Read the reviews below!
Charles McNulty, Los Angeles Times: The syllabus, it must be said, remains unwieldy. Leguizamo's historical tour is meant to be dizzying, but the narrative packaging is loose and the effect rambling. The whole lesson plan on the Aztecs is a blur, and if the after-show quiz that Leguizamo threatens were to contain too many questions on the Cortez and Moctezuma section, a great many of us would fail after his hyperactive recap.
Erin Conley, On Stage & Screen: In theory, it sounds very difficult to talk non-stop for nearly two hours and manage to keep things engaging, but it seems effortless for Leguizamo. His performance is so animated and physical that it never feels like you are simply watching a lecture. He dons wigs and mustaches, he dances, he portrays dozens of characters ranging from his Jewish wife to Moctezuma. The energy of the performance never wavers, and there are a ton of quotable one-liners. He compares the conquistadors to "NBA players at a Kardashian pool party," and when commenting on his young daughter's music habits, laments that when he was a kid and wanted to steal music, "you had to walk to the goddamn record store and shoplift it yourself!" There were two moments, however, where jokes struck me as crossing the line into offensive territory-an imitation of a stereotypical Indian doctor, and playing the mannerisms of the late Stephen Hawking for laughs.

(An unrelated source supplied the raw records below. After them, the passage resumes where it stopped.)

(** C9 fails as stated: a call of [subscribe] whose options do not pass
    the schema assertion throws before the list is touched, and appends
    no subscription. *)
Lemma subscribe_rejected_appends_nothing :
  subscribe rejectEmptyOpts acceptHandler acceptWsUrl
      "" quietHandler newChannel []
  = (Thrown (Error "Expected subscriptionOpts to conform to schema"),
     newChannel, []) /\
  length (_subscriptions newChannel) = 0%nat.
Proof. split; reflexivity. Qed.

Lemma subscribe_appends_one_witness :
  exists ch',
    subscribe rejectEmptyOpts acceptHandler acceptWsUrl "ZRX-WETH" quietHandler
              quietSubscriptions []
    = (Normal tt, ch',
       [Send (mkSubscribeMessage "subscribe" "orderbook" 2 "ZRX-WETH")]) /\
    at_index (_subscriptions ch') 2
      = Some (mkSubscription "ZRX-WETH" quietHandler).
Proof.
  destruct (subscribe_appends_one rejectEmptyOpts acceptHandler acceptWsUrl
              "ZRX-WETH" quietHandler quietSubscriptions []
              eq_refl eq_refl)
    as (result & ch' & tr' & Hrun & _ & _ & _ & Hat & Hresult & _ & Htr).
  exists ch'. cbn in Htr, Hresult. subst tr' result.
  split; [exact Hrun | exact Hat].
Defined.

(** C10 fails as stated: when the [onError] of the first subscription
    throws, a message without data reaches that callback only; the
    second subscription is not alerted and the error leaves
    [_handleWebSocketMessage]. *)
Lemma throwing_onError_stops_the_alert :
  _handleWebSocketMessage failingParser (mkMessage None)
                          twoSubscriptions []
  = (Thrown (Error "Message does not contain utf8Data"),
     twoSubscriptions,
     [CallOnError 0 "ZRX-WETH" (Error "Message does not contain utf8Data")])
  /\ ~ In (CallOnError 1 "DAI-WETH"
             (Error "Message does not contain utf8Data"))
          [CallOnError 0 "ZRX-WETH"
             (Error "Message does not contain utf8Data") : Event string Z].
Proof.
  split; [reflexivity |]. intros [H | []]. discriminate H.
Qed.

Lemma quietSubscriptions_onError :
  onErrorReturns (_subscriptions quietSubscriptions).
Proof.
  intros s e [<- | [<- | []]]; reflexivity.
Defined.

Lemma handleWebSocketMessage_routing_witness :
  _handleWebSocketMessage failingParser (mkMessage (Some "{"))
                          quietSubscriptions []
  = (Normal tt, quietSubscriptions,
     [CallOnError 0 "ZRX-WETH" (Error "Unexpected token");
      CallOnError 1 "DAI-WETH" (Error "Unexpected token")]).
Proof.
  destruct (handleWebSocketMessage_routing failingParser
              (mkMessage (Some "{")) quietSubscriptions [])
    as (result & new & Hrun & Hundeliverable & _).
  destruct (Hundeliverable (Error "Unexpected token")
              (ParserThrows failingParser (mkMessage (Some "{"))
                 (_subscriptions quietSubscriptions) "{"
                 (Error "Unexpected token") eq_refl eq_refl))
    as [_ Hall].
  destruct (Hall quietSubscriptions_onError) as [-> ->].
  exact Hrun.
Defined.

End OrderbookChannelFacts.

(** ** The life of a channel *)

Module ChannelLifeFacts.

Import OrderbookChannel OrderbookChannelFacts.

Section Channel.

Context {SubscriptionOpts Payload : Type}.
Variable parse : string -> JsError + ParserResult Payload.
Variable isOrderbookChannelSubscriptionOpts : SubscriptionOpts -> Outcome.
Variable isOrderbookChannelHandler :
  OrderbookChannelHandler SubscriptionOpts Payload -> Outcome.
Variable newWebSocket : string -> Outcome.
Variable isUri : string -> Outcome.

Local Abbreviation Subscription := (Subscription SubscriptionOpts Payload).
Local Abbreviation Channel := (Channel SubscriptionOpts Payload).
Local Abbreviation Event := (Event SubscriptionOpts Payload).
Local Abbreviation Handler := (OrderbookChannelHandler SubscriptionOpts Payload).
Local Abbreviation Action := (Action SubscriptionOpts Payload).
Local Abbreviation subscribe :=
  (subscribe isOrderbookChannelSubscriptionOpts isOrderbookChannelHandler
             newWebSocket).
Local Abbreviation handle := (_handleWebSocketMessage parse).
Local Abbreviation perform :=
  (perform parse isOrderbookChannelSubscriptionOpts isOrderbookChannelHandler
           newWebSocket).
Local Abbreviation performAll :=
  (performAll parse isOrderbookChannelSubscriptionOpts
              isOrderbookChannelHandler newWebSocket).
Local Abbreviation accepted :=
  (accepted isOrderbookChannelSubscriptionOpts isOrderbookChannelHandler).

Lemma onopen_run (ch : Channel) (tr : list Event) :
  onopen ch tr =
  match _clientIfExists ch with
  | Some client =>
      (Normal tt,
       mkChannel (_apiEndpointUrl ch)
                 (Some (mkClient (url client) OPEN (onopenMessage client)))
                 (_subscriptions ch),
       tr ++ [Send (onopenMessage client)])
  | None => (Normal tt, ch, tr)
  end.
Proof.
  unfold onopen, bind at 1. cbn [this].
  destruct (_clientIfExists ch) as [client |]; [| reflexivity].
  unfold bind. cbn [setChannel]. rewrite sendMessage_run. reflexivity.
Qed.

Lemma close_run (ch : Channel) (tr : list Event) :
  close ch tr =
  (Normal tt,
   match _clientIfExists ch with
   | Some client =>
       mkChannel (_apiEndpointUrl ch)
         (Some (mkClient (url client)
                         match readyState client with
                         | CLOSED => CLOSED
                         | _ => CLOSING
                         end
                         (onopenMessage client)))
         (_subscriptions ch)
   | None => ch
   end, tr).
Proof.
  unfold close, bind. cbn [this].
  destruct (_clientIfExists ch) as [client |]; reflexivity.
Qed.

Lemma at_index_Some {A : Type} (l : list A) (i : Z) (x : A) :
  at_index l i = Some x <-> 0 <= i /\ l !! Z.to_nat i = Some x.
Proof.
  unfold at_index. destruct (Z.leb_spec 0 i); split.
  - auto.
  - tauto.
  - discriminate.
  - lia.
Qed.

Lemma at_index_app {A : Type} (l more : list A) (i : Z) (x : A) :
  at_index l i = Some x -> at_index (l ++ more) i = Some x.
Proof.
  rewrite !at_index_Some. intros [Hi Hl]. split; [exact Hi |].
  now apply lookup_app_l_Some.
Qed.

Lemma at_index_new {A : Type} (l : list A) (x : A) :
  at_index (l ++ [x]) (Z.of_nat (length l)) = Some x.
Proof.
  apply at_index_Some. split; [lia |]. rewrite Nat2Z.id.
  rewrite lookup_app_r by lia. now rewrite Nat.sub_diag.
Qed.

Lemma frameOf_app (subs more : list Subscription)
    (f : SubscribeMessage SubscriptionOpts) :
  frameOf subs f -> frameOf (subs ++ more) f.
Proof.
  intros (Ht & Hc & s & Hat & Hp). repeat split; auto.
  exists s. split; [now apply at_index_app | exact Hp].
Qed.

Lemma eventOf_app (subs more : list Subscription) (ev : Event) :
  eventOf subs ev -> eventOf (subs ++ more) ev.
Proof.
  destruct ev; cbn; try (intros (s & Hs & Ho); exists s; split;
                         [now apply lookup_app_l_Some | exact Ho]).
  apply frameOf_app.
Qed.

Lemma frameOf_messageFor (subs : list Subscription)
    (opts : SubscriptionOpts) (h : Handler) :
  frameOf (subs ++ [mkSubscription opts h]) (messageFor subs opts).
Proof.
  repeat split. exists (mkSubscription opts h).
  split; [apply at_index_new | reflexivity].
Qed.

(** A loop of [_.forEach] whose iteratee makes one call to a callback of
    the subscription it is given: the channel stays, and every event added
    is such a call on a subscription of the list, at its index. *)
Lemma forEachFrom_calls (f : nat -> Subscription -> Method unit)
    (ev : nat -> Subscription -> Event)
    (out : nat -> Subscription -> Outcome) :
  (forall i s, f i s = call (ev i s) (out i s)) ->
  forall (l : list Subscription) (i : nat) (ch : Channel) (tr : list Event),
  exists result new,
    forEachFrom i l f ch tr = (result, ch, tr ++ new) /\
    Forall (fun e => exists j s, l !! j = Some s /\ e = ev (i + j)%nat s) new.
Proof.
  intros Hf l. induction l as [| s l IH]; intros i ch tr.
  - exists (Normal tt), []. rewrite app_nil_r. split; [reflexivity | constructor].
  - cbn [forEachFrom]. unfold bind at 1. rewrite Hf, call_run.
    destruct (out i s) as [| e].
    + destruct (IH (S i) ch (tr ++ [ev i s])) as (result & new & -> & Hnew).
      exists result, (ev i s :: new). rewrite <- app_assoc.
      split; [reflexivity |]. constructor.
      * exists 0%nat, s. split; [reflexivity | now rewrite Nat.add_0_r].
      * eapply Forall_impl; [exact Hnew |].
        intros e' (j & s' & Hj & ->). exists (S j), s'.
        split; [exact Hj | f_equal; lia].
    + exists (Thrown e), [ev i s]. split; [reflexivity |].
      constructor; [| constructor].
      exists 0%nat, s. split; [reflexivity | now rewrite Nat.add_0_r].
Qed.

Lemma alertAll_events (error : JsError) (ch : Channel) (tr : list Event) :
  exists result new,
    _alertAllHandlersToError error ch tr = (result, ch, tr ++ new) /\
    Forall (eventOf (_subscriptions ch)) new.
Proof.
  rewrite alertAll_run.
  destruct (forEachFrom_calls (alertHandler error)
              (fun i s => CallOnError i (subscriptionOpts s) error)
              (fun i s => onError (handler s) (subscriptionOpts s) error)
              (fun i s => eq_refl) (_subscriptions ch) 0 ch tr)
    as (result & new & E & Hnew).
  exists result, new. split; [exact E |].
  eapply Forall_impl; [exact Hnew |].
  intros e (j & s & Hj & ->). cbn. exists s. split; [exact Hj | reflexivity].
Qed.

Lemma onclose_events (ch : Channel) (tr : list Event) :
  exists result new,
    onclose ch tr = (result, ch, tr ++ new) /\
    Forall (eventOf (_subscriptions ch)) new.
Proof.
  unfold onclose, bind. cbn [this]. unfold forEach.
  destruct (forEachFrom_calls
              (fun i s => call (CallOnClose i (subscriptionOpts s))
                               (onClose (handler s) (subscriptionOpts s)))
              (fun i s => CallOnClose i (subscriptionOpts s))
              (fun i s => onClose (handler s) (subscriptionOpts s))
              (fun i s => eq_refl) (_subscriptions ch) 0 ch tr)
    as (result & new & E & Hnew).
  exists result, new. split; [exact E |].
  eapply Forall_impl; [exact Hnew |].
  intros e (j & s & Hj & ->). cbn. exists s. split; [exact Hj | reflexivity].
Qed.

(** One call under the [try] when no [onError] throws: the call, then,
    if it throws, an alert of every subscription with what it threw. *)
Lemma tryCatch_call_returns (ev : Event) (o : Outcome) (ch : Channel)
    (tr : list Event) :
  onErrorReturns (_subscriptions ch) ->
  tryCatch (call ev o) (fun error => _alertAllHandlersToError error) ch tr =
  (Normal tt, ch,
   tr ++ ev :: match o with
               | Returns => []
               | Throws e => errorCallsFrom 0 (_subscriptions ch) e
               end).
Proof.
  intros Hret. unfold tryCatch. rewrite call_run. destruct o as [| e].
  - reflexivity.
  - rewrite alertAll_run, forEach_alert_returns by assumption.
    now rewrite <- app_assoc.
Qed.

Lemma alertAll_returns (error : JsError) (ch : Channel) (tr : list Event) :
  onErrorReturns (_subscriptions ch) ->
  _alertAllHandlersToError error ch tr =
  (Normal tt, ch, tr ++ errorCallsFrom 0 (_subscriptions ch) error).
Proof.
  intros Hret. rewrite alertAll_run. now apply forEach_alert_returns.
Qed.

Tony Frankel, Stage and Cinema: Tantalizingly witty and immensely enlightening, the show's arc concerns Leguizamo's son, who is having difficulty in middle-school both with a bully and coming up with a Latino hero for a school assignment. With a kinetic performance involving dancing, skipping, body slamming and caricaturizing (he's as subtle as a two-ton piano crashing on your head), the indefatigable 54-year-old force of nature relates how corrective history books came to his rescue when trying to relate to his son.
Don Grigware, BroadwayWorld: The magic lies in his use of every shred of his wound-up, wired charisma to talk about his family, especially his son Buddy, in the eighth grade at the time of the storyline. Buddy has been bullied and cannot pick a Latin hero to look up to. Leguizamo unlike the father he never had must help him to appreciate who he is, where he came from and to name many Latin heroes worth emulating ...those who have fought in every war and have died to keep this country great. He moves like the wind across the stage, back and forth putting on a crown to essay King Philip II of Spain, changing his voice to play his wife, his daughter, or his therapist. I guarantee, you'll never be bored. Method actor Leguizamo does not lie. What you get is an energetic, bordering on crazed, no-holds-barred monologue that is recklessly, fearlessly funny, and even if slightly exaggerated, it comes from the heart... it is his truth. He has so much vitality, it feels like a marathon race just to keep up with him. But, if you really tune in keenly, you'll surely enjoy and profit, as you learn so much about the past and how are history books have misguided us.